If your going to make Barry the infamous steroid user then you include everyone in his era who has the slightest bit of suspicion. Get Brady Anderson and his 50, get Luis Gonzalez, Juan Gonzalez, Sammy Sosa, Mark McGuire, dig up and dna test Ken Camminiti, get Raif Palmiero, Jose & Ozzie Canseco, and a host of others whose numbers jump out at you. I'm so sick of this, these were grown men they knew what they were doing, and baseball stood by and let it happen because the turnstiles and merchandise were moving. Now they want to play hollier than thou and use Bonds as a sacrifice. Now by no means am I excusing Bonds for lying whatsoever, but until you prove to me that steroids makes you hit or pitch(Mota excluded)a ball better I aint buying it. If you want to say recovery time is faster, sure, gives you some added strength sure, but it does not give you talent. Look at Ozzie Canseco he was as huge as his brother and could not hit a lick of ML pitching. There were some other notable players who got bigger but numbers hardly increased. I'm not justifying the use of any drug, nor am I going to be tricked into thinking this one guy is the root of the steroid scandal and that Balco is the only "House on this Haunted Hill". Baseball, Selig, Owners, teams, trainers, doctors, and everyone else should be just as accountable as Mr. Bonds. They say take away his records or put *'s by them. Then put *'s by the record revenue and attendance and give the fans back their money. I love baseball, and professional baseball is just what it is, a business. So if you going to own a business, your going to do all you can to make your business successful and your going to do everything you can to bring in the most profits. Baseball knew performance enhancing drugs were prevelent, but as long as that profit margin was expanding they did not care one bit. Now they want to play self-righteous.......please! Then Baby Bush issues a statment of how he is disappointed and that it is a sad day for baseball. The only sad thing is that it may show just how extensive this thing really was, but I don't care, because I'll be watching the Mets & MLB in 2008 and beyond, steroids or not.

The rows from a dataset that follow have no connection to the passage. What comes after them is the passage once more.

(* ===== verification/Demo.v ===== *)
(** Concrete runs: states the server reaches on the instances of Concrete.v,
    which the witnesses of the properties start from. *)

From stdpp Require Import gmap.
From S2P Require Import Prelude Util Dom World Concrete SessionIo Inv User Auth Session Xml.
From S2P Require Import Server Rounds.
Open Scope Z_scope.

(** The session at an address, where there is one. *)
Definition sess_at (s : sid) (w : world) : session := default (session_zero 0) (w_heap w !! s).

Definition has_sess (s : sid) (w : world) : bool := bool_decide (is_Some (w_heap w !! s)).

Lemma sess_at_some s w : has_sess s w = true -> w_heap w !! s = Some (sess_at s w).
Proof.
  unfold has_sess, sess_at. intros H%bool_decide_eq_true_1. by destruct H as [x ->].
Qed.

(** A stack of four nested recoveries; the runs below need none. *)
#[export] Instance demo_recovery : Recovery := teardown_within 4.

(** Two clients connect; the first opens a stream. *)
Definition demo_boot : world :=
  boot_net demo_config ∅ [7; 8] [(7, chunk ["S stream to=localhost"])]
    [[1]; [1; 0]; [0; 1]].
Definition demo_init : world := run server_init demo_boot.
Definition demo_one : world := run server_round demo_init.
Definition demo_two : world := run server_round demo_one.
Definition demo_open : world := run server_round demo_two.

Lemma reach_start w0 : outcome server_init w0 = Ok 0 -> reachable w0 (run server_init w0).
Proof. intros H. apply reach_init. by apply run_outcome. Qed.

Lemma reach_step w0 w b :
  reachable w0 w -> w_shutdown_flag w = false -> outcome server_round w = Ok b ->
  reachable w0 (run server_round w).
Proof. intros Hw Hf H. apply (reach_round _ w b); [done|done|]. by apply run_outcome. Qed.

Lemma demo_reachable : reachable demo_boot demo_open.
Proof.
  unfold demo_open, demo_two, demo_one, demo_init.
  repeat (eapply reach_step; [|vm_compute; reflexivity|vm_compute; reflexivity]).
  eapply reach_start. vm_compute. reflexivity.
Qed.

Lemma demo_wf : wf demo_open.
Proof. apply (reachable_steady demo_boot demo_open); [reflexivity|apply demo_reachable]. Qed.

Lemma demo_reachable_one : reachable demo_boot demo_one.
Proof.
  unfold demo_one, demo_init.
  repeat (eapply reach_step; [|vm_compute; reflexivity|vm_compute; reflexivity]).
  eapply reach_start. vm_compute. reflexivity.
Qed.

(** [authzid NUL authcid NUL passwd] *)
Definition plain_message (authzid authcid passwd : string) : list Z :=
  (str_bytes authzid ++ 0 :: str_bytes authcid ++ 0 :: str_bytes passwd)%list.

(** The string of these bytes. *)
Fixpoint string_of_bytes (bs : list Z) : string :=
  match bs with [] => "" | b :: bs' => String (byte_char b) (string_of_bytes bs') end.

(** An account for alice. *)
Definition demo_account : world := run (user_create "alice" "secret") demo_open.

Definition auth_stanza (name passwd : string) : xnode :=
  XElem "auth" (Some (mkNs "urn:ietf:params:xml:ns:xmpp-sasl" None)) []
    [mkAttr None "mechanism" "PLAIN"]
    [XText (string_of_bytes (b64_encode (plain_message "" name passwd)))].

(** ** Two users online *)

Definition login (fd : Z) (name passwd : string) : list (Z * string) :=
  [(fd, chunk ["S stream to=localhost"]);
   (fd, chunk ["N urn:ietf:params:xml:ns:xmpp-sasl auth mechanism=PLAIN";
               "C " ++ string_of_bytes (b64_encode (plain_message "" name passwd)); "E"]);
   (fd, chunk ["S stream to=localhost"]);
   (fd, chunk ["S iq type=set id=1"; "N urn:ietf:params:xml:ns:xmpp-bind bind";
               "S resource"; "C home"; "E"; "E"; "E"]);
   (fd, chunk ["S iq type=set id=2"; "N urn:ietf:params:xml:ns:xmpp-session session";
               "E"; "E"]);
   (fd, chunk ["S presence"; "E"])].

Definition users_fs : gmap string (option string) :=
  w_fs (run (user_create "alice" "secret" ;; user_create "bob" "hunter2")
          (boot demo_config {["data" := None]} [])).

Definition users_boot : world :=
  boot_net demo_config users_fs [7; 8] (login 7 "alice" "secret" ++ login 8 "bob" "hunter2")%list
    ([[1]; [1; 0]] ++ replicate 6 [0; 1; 0] ++ replicate 6 [0; 0; 1])%list.

Fixpoint rounds (n : nat) (w : world) : world :=
  match n with O => w | S n' => rounds n' (run server_round w) end.

(** Alice is the session 0, bob the session 1; both sent initial presence. *)
Definition users_online : world := rounds 14 (run server_init users_boot).

(** Every round of the run ends normally. *)
Fixpoint rounds_ok (n : nat) (w : world) : bool :=
  match n with
  | O => true
  | S n' =>
      match server_round w with
      | Ok (_, w') => negb (w_shutdown_flag w) && rounds_ok n' w'
      | Fault _ => false
      end
  end.

Lemma rounds_reachable n : forall w0 w,
  reachable w0 w -> rounds_ok n w = true -> reachable w0 (rounds n w).
Proof.
  induction n as [|n IH]; intros w0 w Hw H; [done|]. cbn [rounds rounds_ok] in *.
  unfold run at 1. destruct (server_round w) as [[b w']|] eqn:E; [|done]. eqs_prop.
  apply IH; [|done]. by apply (reach_round _ w b).
Qed.

Lemma users_reachable : reachable users_boot users_online.
Proof.
  unfold users_online. apply rounds_reachable; [|vm_compute; reflexivity].
  apply reach_start. vm_compute. reflexivity.
Qed.

Lemma users_wf : wf users_online.
Proof. apply (reachable_steady users_boot users_online); [reflexivity|apply users_reachable]. Qed.

(** The first client's parser is on the stack. *)
Definition demo_parsing : world := run (upd 0%nat (set_in_xml_parse true)) demo_open.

I know I am not the only one that thinks steroids saved MLB.Mac and Sosa brought fans back to this game. Unless your'e a baseball purist 10-8 games are much more entertaining than 2-1 games and baseball purists will never give the owners the numbers they want. They looked the other way and 99% of us would have done the same thing if in the owners position.Bonds arrogance has made him the scapegoat and maybe desevedly so. As far as proving the correlation between steroids an homeruns, I believe there is no doubt that "flax seed oil" makes you not only stronger, bigger, quicker, but more confidant. The evidence out there is purely anectodal but many stories exist. It would be tough to do a controlled study on this not just from an ethical standpoint but the fact that if you received the real thing you would know and if you receieved the placebo you would know that too.They are that effective and I believe when they are tweaked the secret to "The Fountain of Youth" will be found in them. If you don't believe me just ask Stallone and numerous others that seem to defy the aging process.The reason they should be banned is because you will see more and more youth emulating their "heroes"and feeling that they have no choice but to do it if they want to make it to the "show".
As far as my conspiracy theory I think perhaps I worded it too strongly but it angers me that the goverment micro manges the insignificant things and fails miserably at the important ones. I think if Bonds hired a couple of Lobbyists he could have stopped the investigation.I truly believe that, but maybe I've watched too many Micheal Moore movies.

JIM again not anonymous

Jim:

As far as my conspiracy theory I think perhaps I worded it too strongly but it angers me that the goverment micro manges the insignificant things and fails miserably at the important ones.>

A bit of a generalization, but I agree. Why the government has any place in baseball is a question for me.

LJ - Good points, and I guess it's that self-righteous attitude, particularly by Selig, that irritates me the most.
--------------------
Jim - I'm with you on your frustration with the government, that's for sure. I agree with you also that steroid use (and the resultant home run records chase) save baseball after that disastrous strike.